Trump Figures Back El Salvador Leader's Call for Trump to Target US Judiciary
Donald Trump is not typically known for counsel, especially from international figures who frequently seek to praise and compliment the American leader.
However, El Salvador's strongman president Nayib Bukele has adopted a different approach by calling on the Trump administration to emulate his actions in impeaching so-called “corrupt judges.”
The call for the president to move against the US judiciary also garnered backing from Trump allies, such as an X post by one-time supporter the billionaire, who has previously amplified Bukele's demands to impeach US judges.
Unprecedented Threats to Court Autonomy
Analysts note that the leader's recent remarks occur of unmatched threats to judicial independence and individual judges in the US, and during a phase where the president's team is employing comparable authoritarian methods used by leaders in nations such as Türkiye, the European state, India, and Bukele's own the Central American country to weaken government oversight.
Bukele's social media statement last week was one more in a string of taunts and allegations he has made against the American judiciary, such as a March claim that the US was “experiencing a judicial coup,” and ridicule of a federal judge's order to halt deportation flights transporting accused undocumented individuals to his country's harsh prison system.
Criticism on Federal Judge
Bukele's impeachment call was also issued during online criticism on Oregon federal judge Judge Immergut by White House aide Stephen Miller, attorney general Pam Bondi, Musk, and Trump personally in a recent media briefing.
Immergut had issued restraining orders blocking Trump from mobilizing the national guard, initially in Oregon then in the West Coast state. Trump has been eager to send soldiers into the city, which the leader has described as “war-ravaged” based on limited, non-violent protests outside the urban homeland security facility.
History of Attacking Justices
Miller, Bondi, and the entrepreneur have a long record of criticizing judges who have ruled against Trump's executive orders or otherwise hindered the administration's political agenda. Before returning to power recently, Trump directed his supporters against judges presiding over his civil and criminal trials, who were then deluged with intimidation and abuse.
Watchdog organizations, police departments, and judges themselves have highlighted a increased atmosphere of risks and intimidation in the months since he returned to the White House.
Increasing Risk Data
Based on data gathered by the federal agency, in the current year through the end of September, there were 562 incidents to nearly four hundred US justices, giving rise to more than eight hundred investigations. This year has already eclipsed the first recorded year, and last year, and is on track to exceed the previous year's record of over six hundred threats.
The threats are not just happening at the national level. Information by the university's Bridging Divides Initiative indicates that there have been at least fifty-nine cases of threats, targeting, surveillance, or physical attacks committed against judges on the state and municipal levels in 2025.
Analyst Analysis on Root Causes
Specialists say that the threats are a result of the rhetoric coming from senior administration figures.

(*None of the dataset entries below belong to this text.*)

Definition resolveConfigPath : string * bool :=
  let p := argConfigPath Args in
  if negb (String.eqb p "") then (p, true)
  else let e := Getenv "DC_CONFIG" in if negb (String.eqb e "") then (e, true) else (defaultConfigPath, false).

Definition defaultDataDir : string :=
  match UserConfigDir with Some dir => path_Join [dir; "docker-commander"] | None => ".docker-commander" end.

(** *** The package variables [settingErrs], [flagKeys], [lookedUp], over [fileVals] *)
Record CState := mkCState { settingErrs : list string; flagKeys : list (string * string); lookedUp : list string }.
Definition CM (A : Type) : Type := CState -> A * CState.
#[local] Instance CM_ret : MRet CM := fun A a s => (a, s).
#[local] Instance CM_bind : MBind CM := fun A B k m s => let '(a, s') := m s in k a s'.

Section Settings.
Context (fileVals : gmap string string).

Definition value_of (key : string) : string := let v := Getenv key in if negb (String.eqb v "") then v else default "" (fileVals !! key).
Definition lookup_ (key : string) : CM string := fun s =>
  (value_of key, mkCState (settingErrs s) (flagKeys s) (lookedUp s ++ [key])).
Definition envOr (key def : string) : CM string := v ← lookup_ key; mret (if String.eqb v "" then def else v).

Definition bad (key : string) : CM () := fun s => (tt, mkCState (settingErrs s ++ [key]) (flagKeys s) (lookedUp s)).
(** envInt, envDuration, envBool: unset or unparsable is the default, and the latter
    is recorded. *)
Definition env_typed {A} (parse : string -> option A) (key : string) (def : A) : CM A :=
  v ← lookup_ key;
  if String.eqb v "" then mret def
  else match parse v with Some a => mret a | None => _ ← bad key; mret def end.
Definition envInt : string -> Z -> CM Z := env_typed ParseInt.
Definition envDuration : string -> Z -> CM Z := env_typed ParseDuration.
Definition envBool : string -> bool -> CM bool := env_typed parse_switch.

(** *** Flags: the last one given wins *)
Definition last_given (names : list string) : option FlagVal :=
  snd <$> last (filter (fun f => f.1 ∈ names) given).
Definition flag_string (name def : string) : string := match last_given [name] with Some (FStr s) => s | _ => def end.
Definition flag_duration (name : string) (def : Z) : Z := match last_given [name] with Some (FDur d) => d | _ => def end.

Definition register (names : list string) (key : string) : CM () := fun s =>
  (tt, mkCState (settingErrs s) (flagKeys s ++ ((fun n => (n, key)) <$> names)) (lookedUp s)).
Definition boolFlag (key : string) (def : bool) (names : list string) : CM bool :=
  v ← envBool key def; _ ← register names key;
  mret (match last_given names with Some (FBool b) => b | _ => v end).
Definition intFlag (key : string) (def : Z) (names : list string) : CM Z :=
  v ← envInt key def; _ ← register names key;
  mret (match last_given names with Some (FInt n) => n | _ => v end).
Definition durationFlag (key : string) (def : Z) (name : string) : CM Z :=
  v ← envDuration key def; _ ← register [name] key;
  mret (flag_duration name v).

Definition string_setting (name key : string) : CM string := v ← lookup_ key; mret (flag_string name v).
Definition string_setting_or (name key def : string) : CM string := v ← envOr key def; mret (flag_string name v).

Definition effectiveSettingErrs (s : CState) : list string :=
  let overridden := snd <$> filter (fun nk => nk.1 ∈ given.*1) (flagKeys s) in
  filter (fun k => k ∉ overridden) (settingErrs s).

Definition unreadFileKeys (s : CState) : list string :=
  merge_sort key_le
    (filter (fun k => HasPrefix k "DC_" = true /\ k ∉ lookedUp s) (map_to_list fileVals).*1).

(** Everything flag definitions and flag.Parse settle, before any check. *)
Record Raw := mkRaw {
  r_host : string; r_port : Z; r_addr : string; r_ttl : Z; r_acme : string; r_retention : Z; r_interval : Z; r_silence : Z;
  r_base : string; r_proxies : string; r_cfg : Config
}.
Definition read_settings (cfgPath : string) (warnings : list Z) : CM Raw :=
  host ← string_setting_or "host" "DC_HOST" "127.0.0.1";
  port ← intFlag "DC_PORT" 8470 ["port"; "p"];
  addr ← string_setting "addr" "DC_ADDR";
  dataDir ← string_setting_or "data-dir" "DC_DATA_DIR" defaultDataDir;
  let ttl := flag_duration "session-ttl" (12 * hour) in
  dev ← boolFlag "DC_DEV" false ["dev"];
  updateCheck ← boolFlag "DC_UPDATE_CHECK" true ["update-check"];
  selfUpdate ← boolFlag "DC_SELF_UPDATE" true ["self-update"];
  metricsToken ← string_setting "metrics-token" "DC_METRICS_TOKEN";
  tlsCert ← string_setting "tls-cert" "DC_TLS_CERT";
  tlsKey ← string_setting "tls-key" "DC_TLS_KEY";
  acme ← string_setting "acme-domains" "DC_ACME_DOMAINS";
  acmeEmail ← string_setting "acme-email" "DC_ACME_EMAIL";
  acmeCache ← string_setting "acme-cache-dir" "DC_ACME_CACHE_DIR";
  acmeURL ← string_setting "acme-directory-url" "DC_ACME_DIRECTORY_URL";
  mcp ← boolFlag "DC_MCP_ENABLED" false ["mcp-enabled"];
  mcpURL ← string_setting "mcp-public-url" "DC_MCP_PUBLIC_URL";
  proxy ← boolFlag "DC_PROXY_ENABLED" false ["proxy-enabled"];
  proxyCache ← string_setting "proxy-acme-cache-dir" "DC_PROXY_ACME_CACHE_DIR";
  redis ← string_setting "redis-addr" "DC_REDIS_ADDR";
  redisPw ← string_setting "redis-password" "DC_REDIS_PASSWORD";
  retention ← durationFlag "DC_METRICS_RETENTION" (6 * hour) "metrics-retention";
  interval ← durationFlag "DC_METRICS_INTERVAL" (15 * second) "metrics-interval";
  logFile ← string_setting "log-file" "DC_LOG_FILE";
  pprof ← boolFlag "DC_PPROF" false ["pprof"];
  silence ← durationFlag "DC_DEPLOY_SILENCE_GRACE" (3 * minute) "deploy-silence-grace";
  base ← string_setting "base-path" "DC_BASE_PATH";
  fwd ← boolFlag "DC_FORWARDED_PREFIX" true ["forwarded-prefix"];
  proxies ← string_setting "trusted-proxies" "DC_TRUSTED_PROXIES";
  redisDB ← envInt "DC_REDIS_DB" 0;
  mret (mkRaw host port addr ttl acme retention interval silence base proxies
    (mkConfig "" dataDir 0 dev updateCheck selfUpdate metricsToken tlsCert tlsKey [] acmeEmail acmeCache acmeURL mcp mcpURL proxy
       proxyCache cfgPath warnings [] redis redisPw redisDB 0 0 pprof logFile 0 [] "" fwd)).

(** PublicURLPath *)
Definition PublicURLPath (raw : string) : result CfgErr string :=
  if String.eqb raw "" then Ok ""
  else match cfg_url_Parse raw with
       | None => Err EPublicURL
       | Some u =>
           if negb (one_of (upScheme u) ["https"; "http"]) || String.eqb (upHost u) "" then Err EPublicURL
           else if negb (String.eqb (upQuery u) "") || negb (String.eqb (upFragment u) "") || upForceQuery u then Err EPublicURL
           else NormalizePathPrefix (upEscapedPath u)
       end.

Definition require (ok : bool) (e : CfgErr) : result CfgErr () := if ok then Ok tt else Err e.

(** The checks after flag.Parse, in their order, up to the resolved configuration. *)
Definition resolve_settings (r : Raw) (s : CState) : result CfgErr Config :=
  let c := r_cfg r in
  _ ← (match effectiveSettingErrs s with [] => Ok tt | keys => Err (EBadSettings keys) end);
  _ ← require (String.eqb (ACMEDirectoryURL c) "" ||
               match cfg_url_Parse (ACMEDirectoryURL c) with
               | Some u => String.eqb (upScheme u) "https" && negb (String.eqb (upHost u) "")
               | None => false
               end) EACMEURL;
  nets ← parseCIDRs (r_proxies r);
  base ← NormalizePathPrefix (r_base r);
  _ ← PublicURLPath (cMCPPublicURL c);
  let addr := if negb (String.eqb (r_addr r) "") then r_addr r else JoinHostPort (r_host r) (FormatInt (r_port r)) in
  let interval := if r_interval r <=? 0 then 15 * second else r_interval r in
  _ ← require (Bool.eqb (String.eqb (TLSCert c) "") (String.eqb (TLSKey c) "")) ETLSHalf;
  let domains := splitCommaList (r_acme r) in
  let acme := negb (Nat.eqb (length domains) 0) in
  _ ← require (negb acme || (String.eqb (TLSCert c) "" && String.eqb (TLSKey c) "")) ETwoCertificates;
  _ ← (match list_find (fun d => is_Some (ParseIP d)) domains with Some (_, d) => Err (EACMEDomainIsIP d) | None => Ok tt end);
  let acmeCache := if acme && String.eqb (ACMECacheDir c) "" then path_Join [DataDir c; "acme"] else ACMECacheDir c in
  let proxyCache := if String.eqb (ProxyACMECacheDir c) "" then path_Join [DataDir c; "proxy-acme"] else ProxyACMECacheDir c in
  _ ← require (mkdir_ok (DataDir c)) EMkdir;
  _ ← require (secure_ok (DataDir c)) ESecure;
  Ok (mkConfig addr (DataDir c) (r_ttl r) (Dev c) (UpdateCheck c) (SelfUpdate c) (MetricsToken c) (TLSCert c) (TLSKey c)
        domains (ACMEEmail c) acmeCache (ACMEDirectoryURL c) (MCPEnabled c) (cMCPPublicURL c) (ProxyEnabled c) proxyCache
        (ConfigFile c) (warned_lines c) (unreadFileKeys s) (RedisAddr c) (RedisPassword c) (RedisDB c) (r_retention r) interval
        (PProf c) (LogFile c) (r_silence r) nets base (ForwardedPrefix c)).
End Settings.

(** The file in effect, its settings and its warnings. *)
Definition config_file : result CfgErr (string * gmap string string * list Z) :=
  let '(cfgPath, explicit) := resolveConfigPath in
  if String.eqb cfgPath "" then Ok (cfgPath, ∅, [])
  else match ReadFile cfgPath with
       | Ok data => let '(vals, warnings) := loadConfigFile data in Ok (cfgPath, vals, warnings)
       | Err ENotExist => if explicit : bool then Err EConfigFile else Ok ("", ∅, [])
       | Err EUnreadable => Err EConfigFile
       end.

In May, the watchdog group published a comprehensive report claiming that “harmful and highly irresponsible statements from White House allies and allies align with rising violent posts on social media.” It recorded “a 54% increase in demands for removal and violent threats against judges across digital networks from January to February of this year, the initial period of the president's term.”
Heidi Beirich, the co-founder of the organization, said: “Trump’s warnings against judges have certainly driven digital abuse at judges and demands for impeachment. Attacking the judiciary is one more step in Trump’s march towards strongman rule.”
Global Authoritarian Tactics
That march towards authoritarianism has been common in recent years in multiple nations, such as by Bukele.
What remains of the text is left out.